While plans are very preliminary, Parlin said she could anticipate having pre-recorded music and students talking on the school’s speaker system before they hear the crash.

Then the students will go outside where the covering would be lifted from the previously crashed cars and the actors would be playing the part of a seriously injured or dead people. The EMTs will show the rescue operation. They even will have the coroner pronounce the actors dead, put into body bags, and loaded into a hearse and taken away.

She anticipates another group of students to be whitefaced, the countenances of the victims that were killed in the crash. They and their parents would write their obituaries, so they can see what their friends and family would think if this happened to them.

In Pennsylvania, she said they held a debriefing after the mock crash for students to talk about how they felt. The idea is to discourage kids that are drinking or doing drugs from getting behind the wheel.

While planning for a coffee house and mock crash is quite challenging, Parlin looks to her biggest challenge: making the group sustainable so that underclassmen will move it forward and continue to make it grow. That is part of her senior project paper, “Taking Initiative Against Destructive Decisions by Utilizing SADD to Improve Mt. Abram High School.” In that paper, she said since the formation of SADD, I believe students have had to stop and think about their actions, and understand the consequences.”
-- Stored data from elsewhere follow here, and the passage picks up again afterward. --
Lemma run_adds os : ∀ b seq rs saved, batch_holds b seq rs saved → Forall op_ok os → Forall (λ o, adds o = true) os →
  ∃ t saved', batch_holds (snd (run step b os)) seq (rs ++ t) saved' ∧
    wal_term_point_ (snd (run step b os)) = wal_term_point_ b.
Proof.
  induction os as [|o os IH]; intros b seq rs saved Hb Hos Ha; [exists [], saved; by rewrite app_nil_r|].
  apply Forall_cons in Hos as [Ho Hos]. apply Forall_cons in Ha as [Hao Ha].
  destruct (step_refines b seq rs saved o Hb Ho) as (s & b1 & rs1 & saved1 & E1 & E2 & Hb1 & _).
  pose proof (abstract_step_adds (max_bytes_ b) rs saved o Hao) as Hp. rewrite E2 in Hp. cbn [fst snd] in Hp. destruct Hp as [t1 ->].
  pose proof (step_term b o Hao Ho) as Ht. rewrite E1 in Ht. cbn [snd] in *.
  destruct (IH b1 seq _ saved1 Hb1 Hos Ha) as (t & saved' & Hb' & Ht'). exists (t1 ++ t), saved'.
  cbn [run]. rewrite E1. destruct (run step b1 os) as [ss b']. cbn [snd] in *. rewrite app_assoc. by rewrite Ht', Ht.
Qed.

(** ** The end of the prepare section *)

Lemma overwrite_mark seq c k rs k' :
  overwrite (batch_bytes seq c (RMark k :: rs)) 12 [mark_tag k'] = batch_bytes seq c (RMark k' :: rs).
Proof.
  unfold overwrite, batch_bytes. change (enc_all (RMark k :: rs)) with ([mark_tag k] ++ enc_all rs).
  change (enc_all (RMark k' :: rs)) with ([mark_tag k'] ++ enc_all rs). rewrite !app_assoc.
  assert (Zlen (EncodeFixed64 seq ++ EncodeFixed32 c) = 12) as El by by rewrite Zlen_app, Zlen_EncodeFixed64, Zlen_EncodeFixed32.
  rewrite <- !(app_assoc _ [_]), ztake_app by done.
  rewrite zdrop_app_ge, El by (rewrite El; done). by rewrite <- app_assoc.
Qed.

Definition prepare_kind (write_after_commit unprepared_batch : bool) : MarkKind :=
  if write_after_commit then KBeginPrepare else if unprepared_batch then KBeginUnprepare else KBeginPersistedPrepare.

Lemma mark_end_prepare_holds b seq rs saved xid write_after_commit unprepared_batch :
  batch_holds b seq (RMark KNoop :: rs) saved → short xid → write_after_commit && unprepared_batch = false →
  batch_holds (MarkEndPrepare b xid write_after_commit unprepared_batch) seq
    (RMark (prepare_kind write_after_commit unprepared_batch) :: rs ++ [RXid KEndPrepare xid]) [].
Proof.
  intros [Hrep Hfl Hok _ _] Hx Hm. apply Forall_cons in Hok as [_ Hok]. set (k := prepare_kind _ _).
  assert (rep_ (MarkEndPrepare b xid write_after_commit unprepared_batch) =
    PutLengthPrefixedSlice (overwrite (rep_ b) 12 [mark_tag k] ++ [kTypeEndPrepareXID]) xid) as Er
    by (unfold k; by destruct write_after_commit, unprepared_batch).
  split; [| | |by destruct unprepared_batch|done].
  - rewrite Er, PutLengthPrefixedSlice_enc, Hrep, overwrite_mark by done. rewrite app_comm_cons, batch_bytes_snoc, <- app_assoc.
    f_equal. f_equal. rewrite total_app. change (total [_]) with 0. by rewrite Z.add_0_r.
  - change (RMark k :: rs ++ _) with ([RMark k] ++ rs ++ [RXid KEndPrepare xid]). rewrite !flags_app.
    change (flags (RMark KNoop :: rs)) with (flags ([RMark KNoop] ++ rs)) in Hfl. rewrite flags_app, Z.lor_0_l in Hfl.
    change (flags [RMark k]) with (rec_flags (RMark k)). change (flags [_]) with HAS_END_PREPARE.
    rewrite (Z.lor_comm _ HAS_END_PREPARE), Z.lor_assoc, (Z.lor_comm _ (flags rs)).
    unfold MarkEndPrepare, k. destruct write_after_commit, unprepared_batch; try done;
      cbn [add_flags set_content_flags content_flags_ push_slice set_rep set_save_points prepare_kind]; rewrite Hfl;
      by rewrite <- ?Z.lor_assoc.
  - constructor; [done|]. apply Forall_app. split; [done|by constructor].
Qed.

(** C31: the end of a prepare section turns the leading [Noop] into the begin marker
    of its kind and adds the transaction id: the handler sees the section between
    its markers, and the save points are gone. *)
Theorem prepared_batch_replays {H} (handler : Handler H) b seq rs saved xid write_after_commit unprepared_batch h :
  batch_holds b seq (RMark KNoop :: rs) saved → short xid → write_after_commit && unprepared_batch = false →
  Iterate handler (MarkEndPrepare b xid write_after_commit unprepared_batch) h =
    Some (outcome true (replay handler
      (RMark (prepare_kind write_after_commit unprepared_batch) :: rs ++ [RXid KEndPrepare xid])
      (mkProgress Status_OK true 0 h))) ∧
  save_points_ (MarkEndPrepare b xid write_after_commit unprepared_batch) = [].
Proof.
  intros Hb Hx Hm. pose proof (mark_end_prepare_holds b seq rs saved xid _ _ Hb Hx Hm) as Hp. split; [|apply Hp].
  set (rs' := RMark (prepare_kind _ _) :: _) in *. rewrite (Iterate_batch handler _ seq (u32 (total rs')) rs' h) by (apply Hp || by apply wrap_range).
  by rewrite Z.eqb_refl.
Qed.

(** ** Appending, in full *)

Lemma Append_all dst src seq1 rs1 saved1 seq2 rs2 saved2 wal_only :
  batch_holds dst seq1 rs1 saved1 → batch_holds src seq2 rs2 saved2 →
  wal_only && negb (is_cleared (wal_term_point_ src)) = false →
  batch_holds (snd (Append dst src wal_only)) seq1 (rs1 ++ rs2) saved1.
Proof.
  intros Hd Hs Hw. unfold Append. rewrite Hw. cbn [snd]. rewrite (body_of_batch src seq2 rs2 saved2 Hs).
  rewrite <- (app_nil_r (enc_all rs2)). apply append_holds; [done|apply Hs| | |apply Hs].
  - rewrite (holds_rep _ _ _ _ Hs), Zlen_batch_bytes. lia.
  - by rewrite (Count_batch src seq2 (u32 (total rs2)) rs2) by (apply Hs || by apply wrap_range).
Qed.

Lemma Append_wal_only dst src seq1 rs1 saved1 seq2 rs2 saved2 t :
  batch_holds dst seq1 rs1 saved1 → batch_holds src seq2 (rs2 ++ t) saved2 → wal_term_point_ src = point rs2 →
  batch_holds (snd (Append dst src true)) seq1 (rs1 ++ rs2) saved1.
Proof.
  intros Hd Hs Hw. unfold Append. rewrite Hw. cbn [andb].
  assert (is_cleared (point rs2) = false) as ->.
  { unfold is_cleared. apply Z.eqb_neq. rewrite !Z.lor_eq_0_iff. cbn [point sp_size]. pose proof (Zlen_nonneg (enc_all rs2)).
    unfold kHeader. lia. }
  cbn [negb snd]. rewrite (body_of_batch src seq2 _ saved2 Hs), enc_all_app.
  pose proof (holds_ok _ _ _ _ Hs) as Hok. apply Forall_app in Hok as [Hok _].
  apply append_holds; [done|done| |done|done]. cbn [point sp_size]. lia.
Qed.

(** C30: appending a batch appends its records: the count, the flags and the bytes
    are those of the two lists one after the other, and the size is
    [AppendedByteSize]. If only the part for the write-ahead log is appended, it
    is the records the batch had at [MarkWalTerminationPoint], whatever was added
    to it since. *)
Theorem Append_concatenates dst src seq1 rs1 saved1 seq2 rs2 saved2 os :
  batch_holds dst seq1 rs1 saved1 → batch_holds src seq2 rs2 saved2 →
  Forall op_ok os → Forall (λ o, adds o = true) os →
  (∃ b, Append dst src false = (Status_OK, b) ∧ batch_holds b seq1 (rs1 ++ rs2) saved1 ∧
    ByteSize b = AppendedByteSize (ByteSize dst) (ByteSize src)) ∧
  (∃ b, Append dst (snd (run step (MarkWalTerminationPoint src) os)) true = (Status_OK, b) ∧
    batch_holds b seq1 (rs1 ++ rs2) saved1).
Proof.
  intros Hd Hs Hos Ha. split.
  - exists (snd (Append dst src false)). pose proof (Append_all dst src seq1 rs1 saved1 seq2 rs2 saved2 false Hd Hs eq_refl) as Hb.
    split_and!; [done|done|]. unfold ByteSize, AppendedByteSize.
    rewrite (holds_rep _ _ _ _ Hb), (holds_rep _ _ _ _ Hd), (holds_rep _ _ _ _ Hs), !Zlen_batch_bytes, enc_all_app, Zlen_app.
    pose proof (Zlen_nonneg (enc_all rs1)). pose proof (Zlen_nonneg (enc_all rs2)). unfold kHeader.
    rewrite !(proj2 (Z.eqb_neq _ _)) by lia. cbn [orb]. lia.
  - assert (batch_holds (MarkWalTerminationPoint src) seq2 rs2 saved2) as Hm by (by destruct Hs).
    destruct (run_adds os _ seq2 rs2 saved2 Hm Hos Ha) as (t & saved' & Hb & Ht).
    eexists. split; [|eapply (Append_wal_only dst _ seq1 rs1 saved1 seq2 rs2 saved' t Hd Hb)].
    + unfold Append. by destruct (_ && _).
    + rewrite Ht. cbn [MarkWalTerminationPoint wal_term_point_]. unfold point, GetDataSize.
      rewrite (Count_batch src seq2 (u32 (total rs2)) rs2) by (apply Hs || by apply wrap_range).
      by rewrite (holds_rep _ _ _ _ Hs), Zlen_batch_bytes, (holds_flags _ _ _ _ Hs).
Qed.

(** ** Batches that were cut off *)

Section Truncated.
Context {H : Type} (handler : Handler H).

(** A handler that takes every record. *)
Definition accepting : Prop :=
  (∀ h, fst (Continue handler h) = true) ∧ ∀ r (p : @Progress H), ok (it_status (give handler r p)) = true.
Context (Hacc : accepting).

Lemma ask_accepting (p : @Progress H) : ∃ h, ask handler p = (true, mkProgress (it_status p) (empty_batch p) (found p) h).
Proof using Hacc.
  unfold ask. destruct Hacc as [Hc _]. specialize (Hc (it_handler p)). destruct (Continue _ _) as [go h]. cbn in Hc.
  subst. eauto.
Qed.

Lemma replay_accepting rs : ∀ p : @Progress H, ok (it_status p) = true →
  ∃ p', replay handler rs p = inr (p', true) ∧ ok (it_status p') = true.
Proof using Hacc.
  induction rs as [|r rs IH]; intros p Hp; cbn [replay]; [eauto|]. destruct (ask_accepting p) as [h ->]. cbn [negb].
  destruct Hacc as [_ Hg]. rewrite Hg. apply IH, Hg.
Qed.

Lemma Iterate_loop_truncated rs r q t : Forall rec_ok rs → rec_ok r → enc r = q ++ t → q ≠ [] → t ≠ [] →
  ∀ fuel tag cf f last (p : @Progress H), ok (it_status p) = true → (length rs < fuel)%nat →
  ∃ msg h, Iterate_loop handler fuel (enc_all rs ++ q) tag cf f last p = Some (inl (Status_Corruption msg, h)).
Proof using Hacc.
  intros Hrs Hr Er Hq Ht. induction Hrs as [|r0 rs Hr0 Hrs IH]; intros fuel tag cf f last p Hp Hf;
    (destruct fuel as [|fuel]; [lia|]); cbn [Iterate_loop length] in *;
    rewrite Hp, (ok_not_TryAgain _ Hp), orb_false_r; cbn [andb negb].
  - change (enc_all [] ++ q) with q. destruct (Z.eqb_spec (Zlen q) 0) as [E|_]; [by apply Zlen_0_nil in E|]. cbn [negb].
    pose proof (proj1 Hacc (it_handler p)) as Hc. destruct (Continue handler _) as [go h]. cbn [fst] in Hc. subst go. cbn [negb].
    destruct (ReadRecord_truncated r f q t Hr Er Hq Ht) as [msg ->]. eauto.
  - change (enc_all (r0 :: rs)) with (enc r0 ++ enc_all rs). rewrite <- app_assoc. pose proof (Zlen_enc r0).
    pose proof (Zlen_nonneg (enc_all rs ++ q)).
    destruct (Z.eqb_spec (Zlen (enc r0 ++ enc_all rs ++ q)) 0) as [E|_]; [rewrite Zlen_app in E; lia|]. cbn [negb].
    pose proof (proj1 Hacc (it_handler p)) as Hc. destruct (Continue handler _) as [go h]. cbn [fst] in Hc. subst go. cbn [negb].
    rewrite ReadRecord_enc by done. cbn [empty_batch found]. rewrite (dispatch_give handler r0 f Status_OK).
    apply IH; [apply (proj2 Hacc)|lia].
Qed.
With four seniors, and two underclassmen, Parlin said the focus is to attract new members. Sustainability and organizing the Coffee House, Mock Crash, and other events are all part of those efforts. While she admits it is unfortunate that more students have not expressed an interest in SADD, she is hopeful that with time, SADD will impact Mt. Abram in a major way.

Dudley said she was a member of SADD in the 1980s, where the focus was to call a friend and get a ride home, rather than drive drunk or under the influence of drugs. “I hadn’t heard about SADD for a long time,” she said. “It’s about making youths aware of the issues that they might otherwise take for granted.”

Parlin added that some of these destructive decisions can’t be taken back. In the case of mixing drinking, texting and doing drugs with driving, “they can end your life.”